You can get some idea from this post Intel Core i5 And Core i7: Intel’s Mainstream Magnum Opus

Hardware requirements for a Virtual Server

We have decided to go with a virtualization solution for a few of our development servers. I have an idea of what the hardware specs would be like if we bought separate physical servers, but I have no idea how to consolidate that information into the specification for a generalized virtual server.
I know intuitively that the specs are not additive - I shouldn't just add up all the RAM requirements from each machine to get the RAM required for the virtual server. I can't really treat them as parallel systems either because no matter how good the virtualization software is, it can't abstract away two servers trying to peg the CPU at the same time.
So my question is - is there a standard method to estimating the hardware requirements for a virtualized system given hardware requirement estimations for the underlying virtual machines? Is there a +C constant for VMWare/MS Virtual Server overhead (and if so, what is C?)?
P.S. I promise to move this over to serverfault once it goes into beta (Promise kept)
Yes add 25% additional resources to manage the VM. So if I need 4 servers that are equal to single core 2 ghz machines with 2 gigs of ram I will need 10 ghz processing power plus 10 gigs of ram. This will allow all systems to redline and still be ok.

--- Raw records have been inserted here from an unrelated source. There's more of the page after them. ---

(** X6.  The replacements of [fix_rooms_controller.py], of [fix_syntax.py]
    and of the SmartCourseAssignmentService block of [fix_remaining.py]
    settle in one run, whatever the files hold: none of the new texts can
    bring about a text that is replaced.  After a run that came to its end,
    a second run leaves every file as it is; it still opens the files for
    writing and prints its reports again. *)
Theorem replace_scripts_settle :
  (forall w w1,
     FixRoomsController.main w = (Ok tt, w1) ->
     FixRoomsController.main w1 =
     (Ok tt,
      World (fs w1) (stdout w1 ++ [FixRoomsController.message])
        (trace w1 ++ [OpenRead FixRoomsController.file_path;
                      OpenWrite FixRoomsController.file_path]))) /\
  (forall w w1,
     FixSyntax.main w = (Ok tt, w1) ->
     FixSyntax.main w1 =
     (Ok tt,
      World (fs w1) (stdout w1 ++ [FixSyntax.smart_message; FixSyntax.rooms_message])
        (trace w1 ++ [OpenRead FixSyntax.file_path; OpenWrite FixSyntax.file_path;
                      OpenRead FixSyntax.file_path2; OpenWrite FixSyntax.file_path2]))) /\
  (forall w w1,
     FixRemaining.smart_block w = (Ok tt, w1) ->
     FixRemaining.smart_block w1 =
     (Ok tt,
      World (fs w1) (stdout w1 ++ ["Fixed: SmartCourseAssignmentService.java"])
        (trace w1 ++ [OpenRead (FixRemaining.impl "SmartCourseAssignmentService.java");
                      OpenWrite (FixRemaining.impl "SmartCourseAssignmentService.java")]))).
Proof.
  split; [|split].
  - intros w w1 H.
    change FixRoomsController.main
      with (rewrite_with FixRoomsController.file_path
              (str_replace FixRoomsController.phone_old FixRoomsController.phone_new)
              FixRoomsController.message) in *.
    apply rewrite_with_ok in H. destruct H as (f0 & E & Hr & Hw & ->).
    apply (rewrite_with_again _ _ _ _
             (str_replace FixRoomsController.phone_old FixRoomsController.phone_new
                (data f0))).
    + unfold rewritten. cbn [fs]. apply lookup_insert_eq.
    + apply replace_idem; [discriminate | vm_compute; reflexivity].
  - intros w w1 H.
    set (f1 := fun c => str_replace FixSyntax.expiring_old FixSyntax.expiring_new
                          (str_replace FixSyntax.certified_old FixSyntax.certified_new c)).
    set (f2 := str_replace FixSyntax.phone_old FixSyntax.phone_new).
    change FixSyntax.main
      with (rewrite_with FixSyntax.file_path f1 FixSyntax.smart_message ;;
            rewrite_with FixSyntax.file_path2 f2 FixSyntax.rooms_message) in *.
    unfold bind in H.
    destruct (rewrite_with FixSyntax.file_path f1 FixSyntax.smart_message w)
      as [[[]|x] wa] eqn:Ha; [|discriminate].
    apply rewrite_with_ok in Ha. destruct Ha as (fa & Ea & _ & _ & ->).
    apply rewrite_with_ok in H. destruct H as (fb & Eb & _ & _ & ->).
    unfold bind.
    rewrite (rewrite_with_again FixSyntax.file_path f1 FixSyntax.smart_message _
               (f1 (data fa))).
    + rewrite (rewrite_with_again FixSyntax.file_path2 f2 FixSyntax.rooms_message _
                 (f2 (data fb))).
      * unfold rewritten. cbn [fs stdout trace]. now rewrite <- !app_assoc.
      * unfold rewritten. cbn [fs]. apply lookup_insert_eq.
      * apply replace_idem; [discriminate | vm_compute; reflexivity].
    + unfold rewritten. cbn [fs].
      rewrite lookup_insert_ne by (apply not_eq_sym, syntax_paths_differ).
      apply lookup_insert_eq.
    + apply smart_replacements_idem.
  - intros w w1 H.
    change FixRemaining.smart_block
      with (rewrite_with (FixRemaining.impl "SmartCourseAssignmentService.java")
              (str_replace (txt "sisDataService.getCoursesByTeacherId(")
                           (txt "sisDataService.getCourseById("))
              "Fixed: SmartCourseAssignmentService.java") in *.
    apply rewrite_with_ok in H. destruct H as (f0 & E & Hr & Hw & ->).
    apply (rewrite_with_again _ _ _ _
             (str_replace (txt "sisDataService.getCoursesByTeacherId(")
                (txt "sisDataService.getCourseById(") (data f0))).
    + unfold rewritten. cbn [fs]. apply lookup_insert_eq.
    + apply replace_idem; [discriminate | vm_compute; reflexivity].
Qed.
(** X30. When the constructor refuses the chunk, as it does a metadata that
    is not a dict, the request fails with [ValidationError] after the record
    was logged: the line is in the log, the log append is the only effect,
    and neither the delta registry nor the persisted delta indexes
    changed. *)
Theorem inject_validation_failure (data : InjectRequest) (w : World) :
  inject_fields_present data = true ->
  fst (append_to_jsonl INJECT_ROOT json_dumps uuid4 strftime_date isoformat
         (inject_project data) (inject_version data) (inject_text data)
         (inject_metadata data) w) = Ok tt ->
  Document_init (JStr (inject_text data)) (inject_metadata data)
                (JStr (uuid4 (Datatypes.S (uuids_drawn w)))) = None ->
  exists w',
    run_inject data w = (Raise ValidationError, w') /\
    delta_indexes w' = delta_indexes w /\ delta_dirs w' = delta_dirs w /\
    events w'
    = events w ++
      [LogAppended (written_path INJECT_ROOT strftime_date (clock w)
                                 (inject_project data) (inject_version data))
                   (written_line json_dumps uuid4 isoformat (uuids_drawn w) (clock w)
                                 (inject_text data) (inject_metadata data))] /\
    exists files lines,
      inject_dirs w' !! inject_dir INJECT_ROOT (inject_project data) (inject_version data)
      = Some files /\
      In (strftime_date (clock w) +:+ ".jsonl", lines) files /\
      In (written_line json_dumps uuid4 isoformat (uuids_drawn w) (clock w)
                       (inject_text data) (inject_metadata data)) lines.
Proof.
  intros Hfields Hlog Hdoc. unfold run_inject.
  rewrite (inject_run _ _ _ _ _ _ _ _ data w Hfields).
  pose proof (append_to_jsonl_run INJECT_ROOT json_dumps uuid4 strftime_date isoformat
                (inject_project data) (inject_version data)
                (inject_text data) (inject_metadata data) w) as Hrec.
  cbv zeta in Hrec.
  destruct (append_to_jsonl _ _ _ _ _ _ _ _ _ w) as [[u | e] w1]; cbn [fst snd] in *;
    [| discriminate].
  destruct Hrec as (Hdix & Hdd & _ & Hn & Hev & Hline).
  destruct (index_injected_refused (inject_slug data) (inject_text data)
              (inject_metadata data) w1)
    as (w' & Hrun & Hdix' & Hdd' & Hlogs & Hev').
  { rewrite Hn. exact Hdoc. }
  exists w'. split; [exact Hrun |].
  rewrite Hdix', Hdd', Hlogs, Hev'. auto.
Qed.

End InjectionMore.
(** * The finance tracker of [app.py]: forecast engine and validated updates

    A shallow embedding of [class FinanceTracker] (src/app.py): the two
    dataclasses, the add operations, [update_initial_balance], the
    day-by-day projection [generate_daily_forecast], the construction and
    loading of a tracker, and the callback [update_forecast].

    Conventions of the model.
    - Amounts and balances are Python [int]s, modelled by [Z]: the default
      transactions, the initial balance 0 of the application and whole
      numbers typed in the forms are [int]s, and their arithmetic is exact.
      Fractional amounts are binary64 [float]s; the one place where the code
      does arithmetic on them, the accumulation of a day's amounts, is
      modelled on binary64 in [Binary64].  NaN is outside the model.
    - [datetime] values are records of calendar fields; adding
      [timedelta(days=k)], [k >= 0], steps to the following calendar day [k]
      times.  The year bound of the library (9999) is not modelled.
    - The process environment is a [World]: the tracker object, the system
      clock read by [datetime.now()], the contents of [finance_data.json],
      and what was printed.  Methods are state transformers over [World]
      that either return or raise. *)

From Stdlib Require Import ZArith List String Ascii Bool Lia Permutation Sorted.
From Stdlib Require PrimFloat.
Import ListNotations.
Open Scope Z_scope.

(** ** Calendar: [datetime.date] *)

Module Date.

Record t : Type := mk { year : Z; month : Z; day : Z }.

Definition is_leap (y : Z) : bool :=
  (y mod 4 =? 0) && (negb (y mod 100 =? 0) || (y mod 400 =? 0)).

Definition days_in_month (y m : Z) : Z :=
  if m =? 2 then (if is_leap y then 29 else 28)
  else if (m =? 4) || (m =? 6) || (m =? 9) || (m =? 11) then 30
  else 31.

(** The values the library can construct. *)
Definition valid (d : t) : Prop :=
  1 <= year d /\ 1 <= month d <= 12 /\ 1 <= day d <= days_in_month (year d) (month d).

Definition validb (d : t) : bool :=
  (1 <=? year d) && (1 <=? month d) && (month d <=? 12)
  && (1 <=? day d) && (day d <=? days_in_month (year d) (month d)).

(** [d + timedelta(days=1)] *)
Definition tomorrow (d : t) : t :=
  if day d <? days_in_month (year d) (month d)
  then mk (year d) (month d) (day d + 1)
  else if month d <? 12
       then mk (year d) (month d + 1) 1
       else mk (year d + 1) 1 1.

(** [d + timedelta(days=k)] *)
Definition add_days (d : t) (k : nat) : t := Nat.iter k tomorrow d.

Definition eqb (a b : t) : bool :=
  (year a =? year b) && (month a =? month b) && (day a =? day b).

(** [a < b] and [a <= b]: comparison of (year, month, day). *)
Definition ltb (a b : t) : bool :=
  (year a <? year b)
  || ((year a =? year b)
      && ((month a <? month b) || ((month a =? month b) && (day a <? day b)))).

Definition leb (a b : t) : bool := negb (ltb b a).

(** [d.toordinal()]: the proleptic Gregorian ordinal, 0001-01-01 being 1
    (the library's [_ymd2ord]). *)
Definition days_before_year (y : Z) : Z :=
  let p := y - 1 in p * 365 + p / 4 - p / 100 + p / 400.

Definition days_before_month (y m : Z) : Z :=
  nth (Z.to_nat m) [0; 0; 31; 59; 90; 120; 151; 181; 212; 243; 273; 304; 334] 0
  + (if (2 <? m) && is_leap y then 1 else 0).

Definition toordinal (d : t) : Z :=
  days_before_year (year d) + days_before_month (year d) (month d) + day d.

End Date.

(** ** [datetime.datetime] *)

Module Datetime.

Record t : Type := mk
  { date : Date.t; hour : Z; minute : Z; second : Z; microsecond : Z }.

Definition year (x : t) : Z := Date.year (date x).
Definition month (x : t) : Z := Date.month (date x).
Definition day (x : t) : Z := Date.day (date x).

(** [x.replace(hour=0, minute=0, second=0, microsecond=0)] *)
Definition at_midnight (x : t) : t := mk (date x) 0 0 0 0.

(** [x + timedelta(days=k)]: the time of day is kept. *)
Definition add_days (x : t) (k : nat) : t :=
  mk (Date.add_days (date x) k) (hour x) (minute x) (second x) (microsecond x).

Definition digit (n : Z) : ascii := ascii_of_nat (48 + Z.to_nat (n mod 10)).

Definition pad2 (n : Z) : string :=
  String (digit (n / 10)) (String (digit n) EmptyString).

Definition pad4 (n : Z) : string :=
  String (digit (n / 1000)) (String (digit (n / 100)) (pad2 n)).

(** [x.strftime("%Y-%m-%d")] *)
Definition strftime_Ymd (x : t) : string :=
  (pad4 (year x) ++ "-" ++ pad2 (month x) ++ "-" ++ pad2 (day x))%string.

End Datetime.

(** ** Data model *)

(** [@dataclass class Transaction]: a monthly (recurring) transaction. *)
Module Transaction.
Record t : Type := mk { day : Z; amount : Z; name : string; color : string }.
End Transaction.

(** [@dataclass class OneTimeTransaction]; [amount] is stored signed. *)
Module OneTimeTransaction.
Record t : Type := mk
  { date : Datetime.t; amount : Z; type : string; name : string; color : string }.
End OneTimeTransaction.

(** The dictionaries [{"type", "name", "amount", "color"}] collected in
    [day_transactions]. *)
Module DayTransaction.
Record t : Type := mk { type : string; name : string; amount : Z; color : string }.
End DayTransaction.

(** The dictionaries [{"date", "transactions", "balance"}] appended to
    [forecast_data]: one ledger entry. *)
Module Entry.
Record t : Type := mk
  { date : Datetime.t; transactions : list DayTransaction.t; balance : Z }.
End Entry.

(** A row of the returned data frame. *)
Module Row.
Record t : Type := mk
  { Date : string; Transaction : string; Income : Z; Expense : Z; Balance : Z }.
End Row.

(** The fields of a [FinanceTracker] object ([data_file] is the constant
    path [finance_data.json]). *)
Record FinanceTracker : Type := mkFinanceTracker
  { initial_balance : Z;
    current_balance : Z;
    monthly_incomes : list Transaction.t;
    monthly_expenses : list Transaction.t;
    one_time_transactions : list OneTimeTransaction.t }.

(** ** Environment and effects *)

Inductive exn : Type := ValueError (msg : string).

(** [clock] is what [datetime.now()] returns; [data_file] is the record last
    written to [finance_data.json] ([None]: no file); [write_calls] counts the
    calls of [write_text]; [write_failure] makes [write_text] raise with the
    given message when it opens the file for writing (a file or directory
    that may not be written), which leaves the file as it was; [stdout]
    collects what [print] wrote.  A write that fails after the file was
    opened leaves a truncated file, which [data_file] cannot hold: that
    failure is outside the model. *)
Record World : Type := mkWorld
  { self : FinanceTracker;
    clock : Datetime.t;
    data_file : option FinanceTracker;
    write_calls : nat;
    write_failure : option string;
    stdout : list string }.

Inductive result (A : Type) : Type :=
| Return (a : A)
| Raise (e : exn).
Arguments Return {A} a.
Arguments Raise {A} e.

Definition M (A : Type) : Type := World -> result A * World.

Definition ret {A} (a : A) : M A := fun w => (Return a, w).

Definition bind {A B} (c : M A) (k : A -> M B) : M B :=
  fun w => match c w with
           | (Return a, w') => k a w'
           | (Raise e, w') => (Raise e, w')
           end.

Definition raise {A} (e : exn) : M A := fun w => (Raise e, w).

Notation "x <- c ;; k" := (bind c (fun x => k))
  (at level 61, c at next level, right associativity).
Notation "c ;; k" := (bind c (fun _ => k))
  (at level 61, right associativity).

Definition get_self : M FinanceTracker := fun w => (Return (self w), w).

Definition update_self (f : FinanceTracker -> FinanceTracker) : M unit :=
  fun w => (Return tt,
            mkWorld (f (self w)) (clock w) (data_file w) (write_calls w)
                    (write_failure w) (stdout w)).

Definition datetime_now : M Datetime.t := fun w => (Return (clock w), w).

(** [if cond: raise e] *)
Definition raise_if (cond : bool) (e : exn) : M unit :=
  if cond then raise e else ret tt.

(** [x or default] on an optional string: [None] and [""] are falsy. *)
Definition str_or (x : option string) (default : string) : string :=
  match x with
  | None => default
  | Some EmptyString => default
  | Some s => s
  end.

(** [date or datetime.now()]: every [datetime] is truthy. *)
Definition date_or_now (x : option Datetime.t) : M Datetime.t :=
  match x with
  | Some d => ret d
  | None => datetime_now
  end.

(** ** Persistence *)

(** [save_data]: the record is written through to the file; a failure of the
    write is caught and printed, never raised.  The failure modelled is the
    one on opening the file, see [World]. *)
Definition save_data : M unit := fun w =>
  match write_failure w with
  | None =>
      (Return tt,
       mkWorld (self w) (clock w) (Some (self w)) (S (write_calls w))
               (write_failure w) (stdout w))
  | Some e =>
      (Return tt,
       mkWorld (self w) (clock w) (data_file w) (S (write_calls w))
               (write_failure w)
               (stdout w ++ [("Error saving data: " ++ e)%string]))
  end.

(** ** Validated updates *)

Definition append_one_time (t : OneTimeTransaction.t) (s : FinanceTracker) :=
  mkFinanceTracker (initial_balance s) (current_balance s) (monthly_incomes s)
    (monthly_expenses s) (one_time_transactions s ++ [t]).

Definition append_monthly_income (t : Transaction.t) (s : FinanceTracker) :=
  mkFinanceTracker (initial_balance s) (current_balance s)
    (monthly_incomes s ++ [t]) (monthly_expenses s) (one_time_transactions s).

Definition append_monthly_expense (t : Transaction.t) (s : FinanceTracker) :=
  mkFinanceTracker (initial_balance s) (current_balance s) (monthly_incomes s)
    (monthly_expenses s ++ [t]) (one_time_transactions s).

Definition set_balances (b : Z) (s : FinanceTracker) :=
  mkFinanceTracker b b (monthly_incomes s) (monthly_expenses s)
    (one_time_transactions s).

(** [add_income(amount, date=None, name=None, color="green")] *)
Definition add_income (amount : Z) (date : option Datetime.t)
    (name : option string) (color : string) : M unit :=
  raise_if (amount <=? 0) (ValueError "Income amount must be positive") ;;
  d <- date_or_now date ;;
  update_self (append_one_time
    (OneTimeTransaction.mk d amount "income" (str_or name "One-time Income") color)) ;;
  save_data.

(** [add_expense(amount, date=None, name=None, color="red")] *)
Definition add_expense (amount : Z) (date : option Datetime.t)
    (name : option string) (color : string) : M unit :=
  raise_if (amount <=? 0) (ValueError "Expense amount must be positive") ;;
  d <- date_or_now date ;;
  update_self (append_one_time
    (OneTimeTransaction.mk d (- amount) "expense" (str_or name "One-time Expense") color)) ;;
  save_data.

(** [add_monthly_income(day, amount, name, color="green")] *)
Definition add_monthly_income (day amount : Z) (name color : string) : M unit :=
  raise_if (negb ((1 <=? day) && (day <=? 31)))
           (ValueError "Day must be between 1 and 31") ;;
  raise_if (amount <=? 0) (ValueError "Income amount must be positive") ;;
  update_self (append_monthly_income (Transaction.mk day amount name color)) ;;
  save_data.
Lemma lor_disjoint_add (hi lo n m : Z) :
  0 <= n -> m = 2 ^ n -> 0 <= lo < m -> Z.lor (hi * m) lo = hi * m + lo.
Proof.
  intros Hn -> Hlo. pose proof (land_disjoint hi lo n Hn Hlo) as Hd.
  rewrite <- Z.lxor_lor by exact Hd. symmetry. by apply Z.add_nocarry_lxor.
Qed.

Lemma bytes_to_halfword_sum (b0 b1 b2 b3 : Z) :
  is_byte b0 -> is_byte b1 -> is_byte b2 -> is_byte b3 ->
  bytes_to_halfword b0 b1 b2 b3 = b3 + 256 * (b2 + 256 * (b1 + 256 * b0)).
Proof.
  unfold is_byte, bytes_to_halfword. intros H0 H1 H2 H3.
  rewrite !Z.shiftl_mul_pow2 by lia.
  change (2 ^ 24) with 16777216. change (2 ^ 16) with 65536. change (2 ^ 8) with 256.
  rewrite (lor_disjoint_add b0 (b1 * 65536) 24 16777216) by (try reflexivity; lia).
  replace (b0 * 16777216 + b1 * 65536) with ((b0 * 256 + b1) * 65536) by lia.
  rewrite (lor_disjoint_add _ (b2 * 256) 16 65536) by (try reflexivity; lia).
  replace ((b0 * 256 + b1) * 65536 + b2 * 256) with ((b0 * 65536 + b1 * 256 + b2) * 256) by lia.
  rewrite (lor_disjoint_add _ b3 8 256) by (try reflexivity; lia). lia.
Qed.

Lemma bytes_to_quarterword_sum (b0 b1 : Z) :
  is_byte b0 -> is_byte b1 -> bytes_to_quarterword b0 b1 = b1 + 256 * b0.
Proof.
  unfold is_byte, bytes_to_quarterword. intros H0 H1.
  rewrite Z.shiftl_mul_pow2 by lia. change (2 ^ 8) with 256.
  rewrite (lor_disjoint_add b0 b1 8 256) by (try reflexivity; lia). lia.
Qed.

Lemma byte_of_0 (v : Z) : byte_of v 0 = v mod 256.
Proof. unfold byte_of. by rewrite land_255, Z.shiftr_0_r. Qed.

Lemma byte_of_1 (v : Z) : byte_of v 1 = v / 256 mod 256.
Proof. unfold byte_of. rewrite land_255, Z.shiftr_div_pow2 by lia. reflexivity. Qed.

Lemma byte_of_2 (v : Z) : byte_of v 2 = v / 256 / 256 mod 256.
Proof.
  unfold byte_of. rewrite land_255, Z.shiftr_div_pow2 by lia.
  rewrite Z.div_div by lia. reflexivity.
Qed.

Lemma byte_of_3 (v : Z) : byte_of v 3 = v / 256 / 256 / 256 mod 256.
Proof.
  unfold byte_of. rewrite land_255, Z.shiftr_div_pow2 by lia.
  rewrite !Z.div_div by lia. reflexivity.
Qed.

Lemma decode_le_padded (l : list Z) (n : nat) :
  decode_le (l ++ replicate n 0) = decode_le l.
Proof.
  induction l as [|b l IH]; cbn [app decode_le].
  - induction n as [|n IHn]; [reflexivity|]. cbn [replicate decode_le]. lia.
  - by rewrite IH.
Qed.

Lemma pack_H_little_endian (dm : DataModel) (b0 b1 b2 b3 : Z) :
  is_byte b0 -> is_byte b1 -> is_byte b2 -> is_byte b3 ->
  pack_H (mkHost LittleEndian dm) [b0; b1; b2; b3] = bytes_to_halfword b3 b2 b1 b0.
Proof.
  intros H0 H1 H2 H3. rewrite bytes_to_halfword_sum by assumption.
  unfold pack_H, load_All. cbn [endian]. rewrite decode_le_padded.
  cbn [decode_le]. lia.
Qed.

Lemma pack_Q_little_endian (dm : DataModel) (b0 b1 : Z) :
  is_byte b0 -> is_byte b1 ->
  pack_Q (mkHost LittleEndian dm) [b0; b1] = bytes_to_quarterword b1 b0.
Proof.
  intros H0 H1. rewrite bytes_to_quarterword_sum by assumption.
  unfold pack_Q, load_All. cbn [endian]. rewrite decode_le_padded.
  cbn [decode_le]. lia.
Qed.

Lemma pack_H_big_endian_ilp32 (b0 b1 b2 b3 : Z) :
  is_byte b0 -> is_byte b1 -> is_byte b2 -> is_byte b3 ->
  pack_H ilp32_be [b0; b1; b2; b3] = bytes_to_halfword b0 b1 b2 b3.
Proof.
  intros H0 H1 H2 H3. rewrite bytes_to_halfword_sum by assumption.
  unfold pack_H, load_All. cbn. lia.
Qed.

Lemma halfword_byte_little_endian (dm : DataModel) (v : Z) :
  let h := mkHost LittleEndian dm in
  halfword_byte h v 0 = byte_of v 0 /\ halfword_byte h v 1 = byte_of v 1 /\
  halfword_byte h v 2 = byte_of v 2 /\ halfword_byte h v 3 = byte_of v 3.
Proof.
  rewrite byte_of_0, byte_of_1, byte_of_2, byte_of_3.
  destruct dm; repeat split; reflexivity.
Qed.

Lemma quarterword_byte_little_endian (dm : DataModel) (v : Z) :
  let h := mkHost LittleEndian dm in
  quarterword_byte h v 0 = byte_of v 0 /\ quarterword_byte h v 1 = byte_of v 1.
Proof.
  rewrite byte_of_0, byte_of_1. split; reflexivity.
Qed.

Lemma is_halfword_little_endian (dm : DataModel) (v : Z) :
  is_halfword (mkHost LittleEndian dm) v <-> 0 <= v < 2 ^ 32.
Proof.
  split.
  - intros (bs & Hl & Hb & ->). unfold pack_H, load_All. cbn [endian].
    rewrite decode_le_padded.
    pose proof (decode_le_bound bs Hb) as Hr. by rewrite Hl in Hr.
  - intros Hv. exists (encode_le 4 v).
    split; [apply length_encode_le|]. split; [apply encode_le_bytes|].
    unfold pack_H, load_All. cbn [endian]. rewrite decode_le_padded.
    rewrite decode_encode_le. symmetry. by apply Z.mod_small.
Qed.

Lemma is_quarterword_little_endian (dm : DataModel) (v : Z) :
  is_quarterword (mkHost LittleEndian dm) v <-> 0 <= v < 2 ^ 16.
Proof.
  split.
  - intros (bs & Hl & Hb & ->). unfold pack_Q, load_All. cbn [endian].
    rewrite decode_le_padded.
    pose proof (decode_le_bound bs Hb) as Hr. by rewrite Hl in Hr.
  - intros Hv. exists (encode_le 2 v).
    split; [apply length_encode_le|]. split; [apply encode_le_bytes|].
    unfold pack_Q, load_All. cbn [endian]. rewrite decode_le_padded.
    rewrite decode_encode_le. symmetry. by apply Z.mod_small.
Qed.

Lemma f_host_little_endian (dm : DataModel) (A B : Z) :
  f_host (mkHost LittleEndian dm) A B = f_lsb_first A B.
Proof.
  unfold f_host, f_lsb_first, f_bytes.
  destruct (halfword_byte_little_endian dm A) as (-> & -> & -> & ->).
  destruct (quarterword_byte_little_endian dm B) as (-> & ->).
  destruct (f_bytes_of _ _ _ _ _ _) as [[[r0 r1] r2] r3] eqn:E.
  apply pack_H_little_endian.
  all: unfold f_bytes_of in E; cbv zeta in E; injection E as <- <- <- <-;
    apply rot2_is_byte.
Qed.
(** * Async Weather & News Dashboard

    A shallow embedding of the dashboard's HTTP-JSON fetch primitive
    (utils/httpClient.ts and the older [httpsGetJson] helpers of the
    [*Version.ts] scripts), of the console view (views/dashboardView.ts)
    and of the orchestrators built on them (the three controllers and the
    older scripts), followed by the properties established about them.

    JavaScript values are modelled dynamically: a payload is whatever
    [JSON.parse] returned, and TypeScript annotations are erased, as they
    are at run time.  Console output, issued requests and exceptions are
    threaded through a small state-and-exception monad. *)

From Stdlib Require Import String Ascii List Bool Arith Lia DecimalString.
From stdpp Require Import gmap strings.

Set Warnings "-register-all".

Open Scope string_scope.
Open Scope list_scope.
Open Scope stdpp_scope.

(* ================================================================== *)
(** ** JavaScript values, errors and completions *)
(* ================================================================== *)

(** A value as [JSON.parse] produces it, plus [undefined].  A number is
    carried by its canonical rendering (what [Number.prototype.toString]
    yields, e.g. [22], [8.3]); the program never computes with payload
    numbers, it only prints them and tests their truthiness. *)
Inductive Value : Type :=
| VUndefined
| VNull
| VBool (b : bool)
| VNum (repr : string)
| VStr (s : string)
| VArr (items : list Value)
| VObj (props : list (string * Value)).

(** An [Error] object: its constructor name and its [message]. *)
Record JsError : Type := mkError { err_name : string; message : string }.

Definition Error (msg : string) : JsError := mkError "Error" msg.
Definition TypeError (msg : string) : JsError := mkError "TypeError" msg.

(** The completion of an evaluation: a normal value, a thrown error, or
    [Never] when the evaluation is parked at an [await] on a promise that
    does not settle. *)
Inductive Completion (A : Type) : Type :=
| Normal (a : A)
| Throw (e : JsError)
| Never.
Arguments Normal {A} a.
Arguments Throw {A} e.
Arguments Never {A}.

(** The built-ins of the host that the program calls and that are not
    part of the repository. *)
Record Runtime : Type := {
  (** [JSON.parse(text)]: the parsed value, or the [SyntaxError] thrown. *)
  JSON_parse : string -> Value + JsError;
  (** [StringToNumber(s) > 0], the string case of the relational
      comparison against the number literal [0]. *)
  string_gt_zero : string -> bool
}.

Definition nl : string := String (ascii_of_nat 10) EmptyString.

(** Decimal rendering of a natural number, as a template literal renders
    a non-negative integer. *)
Definition show_nat (n : nat) : string :=
  NilEmpty.string_of_uint (Nat.to_uint n).

Definition str_is_empty (s : string) : bool :=
  match s with EmptyString => true | String _ _ => false end.

(** [ToBoolean]. *)
Definition truthy (v : Value) : bool :=
  match v with
  | VUndefined | VNull => false
  | VBool b => b
  | VNum r => negb (String.eqb r "0" || String.eqb r "NaN")
  | VStr s => negb (str_is_empty s)
  | VArr _ | VObj _ => true
  end.

Definition nullish (v : Value) : bool :=
  match v with VUndefined | VNull => true | _ => false end.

In the real world this will never happen though, all your servers will not always be running all the time. You can get a feel for usage by profiling your current servers and determine their exact requirements and then adding an additional 25% in resources.
Check out this software for profiling utilization http://confluence.atlassian.com/display/JIRA/Profiling+Memory+and+CPU+usage+with+YourKit
The requirements are in fact additive. You should add up the memory requirements for each VM, and the disk requirements, and have at least one processor core per VM. Then add on whatever you need for the host system.
VMs can share a CPU, to some extent, if you have really low performance requirements, but they cannot share disk space or memory.
Answers above are far too high, second (1 core per VM) is closer. You can either 1) plan ahead and probably over-purchase 2) add just-in-time. Do you have some reason that you must know well ahead (yearly budget? your chosen host platform doesn't cluster hosts, so you can't add later?)
Unless you have an incredible simple usage profile, it will be hard to predict before and you'll over purchase. The answer above (+25%) would be several times more than you need for an modern server virtualization software (VMware, Zen, etc) that manages resources smartly. It's accurate only for desktop products like VPC. I chose to rough it out on a napkin and profile my first environment (set of machines) on the host. I'm happy.
Examples of things that will confound your estimation
Disk space, Some systems (Lab
Manager) use only the difference in
space from the base template. 10
deployed machines with 10 GB drives
using about 10 GB (template) + 200MB.
Disk space: You'll then find you
don't like the deltas in specific
scenarios.
CPU / Memory: This is dev
shop - so you'll have erratic load.
Smart hosts don't reserve memory and CPU.
CPU / Memory: But then you'll
want to do perf testing, and want to
reserve CPU cycles (not all hosts can
do that)
We all virtualize for different reasons. Many of the guests
in our environment don't have much work. We want them there to see how something behaves with a cluster of 3 servers of type X. Or, we have a bundle of weird client desktops waiting around, being used one at time by a tester. They rarely consume many host resources.
So, if you are using something like that doesn't do delta disks, disk space might be somewhat calculable. If lab manager (delta disk), disk space is really hard to predict.
Memory and processor usage: You'll have to profile or over-purchase heavily. I have many more guest CPUs than host CPUS, and don't have perf problems - but that's because of the choppy usage in our QA environments.